* _Instructions for the task_
Only the lines from the start of the data through the one containing "Lemma removed_entries_filter (processed" belong in your answer; return them exactly.

* _Material supplied_
Lemma diff_loop_covered (from rest : Definition_) (st : DiffState) :
  NoDup from.*1 → NoDup rest.*1 → covered from rest →
  (∀ k, k ∈ rest.*1 → k ∉ processedFromKeys st) →
  fold_left (diff_step (build_lookups from)) rest st
  = {| diffs := diffs st;
       processedFromKeys := list_to_set rest.*1 ∪ processedFromKeys st |}.
Proof.
  intros Hfrom. revert st.
  induction rest as [|[k fb] rest IH]; intros st Hnd Hcov Hfresh.
  { simpl. destruct st. f_equal. set_solver. }
  cbn [fmap list_fmap] in Hnd. apply NoDup_cons in Hnd as [Hk Hnd].
  destruct (Hcov k fb) as (Hid & fa & Hin & Hl & Ht); [left|].
  cbn [fold_left]. unfold diff_step at 2.
  rewrite (findMatch_covered from _ k fa fb) by (done || apply Hfresh; left).
  rewrite IH; [| done | intros ? ? ?; apply Hcov; by right |].
  - cbn [diffs processedFromKeys].
    assert (modified_entry k fa k fb = []) as ->.
    { unfold modified_entry, compute_changes.
      rewrite (bool_decide_eq_false_2 (k ≠ k)) by (intros H; by apply H).
      rewrite (bool_decide_eq_false_2 (label fa ≠ label fb))
        by (intros H; by apply H).
      rewrite (bool_decide_eq_false_2 (ftype fa ≠ ftype fb))
        by (intros H; by apply H).
      done. }
    rewrite app_nil_r. f_equal. csimpl. set_solver.
  - cbn [processedFromKeys]. intros k' Hk' [->%elem_of_singleton|Hin']%elem_of_union;
      [done|]. apply (Hfresh k'); [by right|done].
Qed.

Lemma removed_entries_filter (processed : gset string) (l : Definition_) :
  removed_entries processed l
  = (λ e, DRemoved e.1 e.2) <$> filter (λ e, e.1 ∉ processed) l.
Proof.
  induction l as [|[k f] l IH]; [done|]. simpl. rewrite filter_cons, IH.
  simpl. case_bool_decide; case_decide; done.
Qed.

Lemma diffSchema_covered_eq (remote schema : Definition_) :
  NoDup remote.*1 → NoDup schema.*1 → covered remote schema →
  diffSchema remote schema
  = (λ e, DRemoved e.1 e.2) <$> remote_only remote schema.
Proof.
  intros Hr Hs Hcov. unfold diffSchema.
  rewrite diff_loop_covered by (done || set_solver).
  cbn [diffs processedFromKeys app]. rewrite removed_entries_filter.
  f_equal. unfold remote_only. apply list_filter_iff. intros [k f].
  set_solver.
Qed.

(** A local schema without ids whose fields stand at the keys of remote
    fields of the same label and type differs from the remote schema by
    the remote-only fields alone: the diff is one [Removed] entry for
    each of them, in the order of the remote, and it is empty when the
    remote has no other key.  Options, formats and expressions are not
    compared. *)
Theorem diffSchema_covered (remote schema : Definition_) :
  NoDup remote.*1 → NoDup schema.*1 → covered remote schema →
  diffSchema remote schema
  = (λ e, DRemoved e.1 e.2) <$> remote_only remote schema
  ∧ ((∀ key, key ∈ remote.*1 → key ∈ schema.*1) →
     diffSchema remote schema = []).
Proof.
  intros Hr Hs Hcov. rewrite diffSchema_covered_eq by done.
  split; [done|]. intros Hkeys.
  unfold remote_only. rewrite filter_none; [done|].
  intros [k f] Hin Hk. apply Hk, Hkeys. by apply (list_elem_of_fmap_2 fst) in Hin.
Qed.

(** ** toPropertiesDefinition *)

Lemma definition_loop (schema l : Definition_)
    (m : gmap string DefinitionInput) (lb : string) :
  (∀ e, e ∈ l → get schema e.1 = Some e.2) →
  fold_left (definition_step schema) l.*1 m !! lb
  = if bool_decide (lb = "__proto__") then m !! lb
    else match last (indexed_at by_label lb l) with
         | Some e => Some (toPropertyDefinition e.2)
         | None => m !! lb
         end.
Proof.
  induction l as [|[k f] l IH] using rev_ind; intros Hl.
  { simpl. by destruct (bool_decide _). }
  rewrite fmap_app, fold_left_app. cbn [fmap list_fmap fold_left fst].
  pose proof (Hl (k, f)) as Hget. cbn [fst snd] in Hget.
  unfold definition_step at 1. rewrite Hget by (apply elem_of_app; right; left).
  rewrite put_lookup.
  rewrite IH by (intros; apply Hl; apply elem_of_app; by left).
  destruct (decide (lb = "__proto__")) as [->|Hproto].
  { rewrite (bool_decide_eq_false_2 (_ ∧ _)) by (by intros [_ ?]).
    by rewrite !(bool_decide_eq_true_2 ("__proto__" = "__proto__")). }
  rewrite !(bool_decide_eq_false_2 _ Hproto).
  unfold indexed_at. rewrite filter_app, filter_cons, filter_nil.
  destruct (decide (label f = lb)) as [<-|Hne].
  - rewrite bool_decide_eq_true_2 by done.
    rewrite decide_True by done. by rewrite last_snoc.
  - rewrite bool_decide_eq_false_2 by (by intros [? _]).
    rewrite decide_False by (unfold by_label; cbn [snd]; congruence).
    by rewrite app_nil_r.
Qed.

* _Response for this exercise_
Lemma diff_loop_covered (from rest : Definition_) (st : DiffState) :
  NoDup from.*1 → NoDup rest.*1 → covered from rest →
  (∀ k, k ∈ rest.*1 → k ∉ processedFromKeys st) →
  fold_left (diff_step (build_lookups from)) rest st
  = {| diffs := diffs st;
       processedFromKeys := list_to_set rest.*1 ∪ processedFromKeys st |}.
Proof.
  intros Hfrom. revert st.
  induction rest as [|[k fb] rest IH]; intros st Hnd Hcov Hfresh.
  { simpl. destruct st. f_equal. set_solver. }
  cbn [fmap list_fmap] in Hnd. apply NoDup_cons in Hnd as [Hk Hnd].
  destruct (Hcov k fb) as (Hid & fa & Hin & Hl & Ht); [left|].
  cbn [fold_left]. unfold diff_step at 2.
  rewrite (findMatch_covered from _ k fa fb) by (done || apply Hfresh; left).
  rewrite IH; [| done | intros ? ? ?; apply Hcov; by right |].
  - cbn [diffs processedFromKeys].
    assert (modified_entry k fa k fb = []) as ->.
    { unfold modified_entry, compute_changes.
      rewrite (bool_decide_eq_false_2 (k ≠ k)) by (intros H; by apply H).
      rewrite (bool_decide_eq_false_2 (label fa ≠ label fb))
        by (intros H; by apply H).
      rewrite (bool_decide_eq_false_2 (ftype fa ≠ ftype fb))
        by (intros H; by apply H).
      done. }
    rewrite app_nil_r. f_equal. csimpl. set_solver.
  - cbn [processedFromKeys]. intros k' Hk' [->%elem_of_singleton|Hin']%elem_of_union;
      [done|]. apply (Hfresh k'); [by right|done].
Qed.

Lemma removed_entries_filter (processed : gset string) (l : Definition_) :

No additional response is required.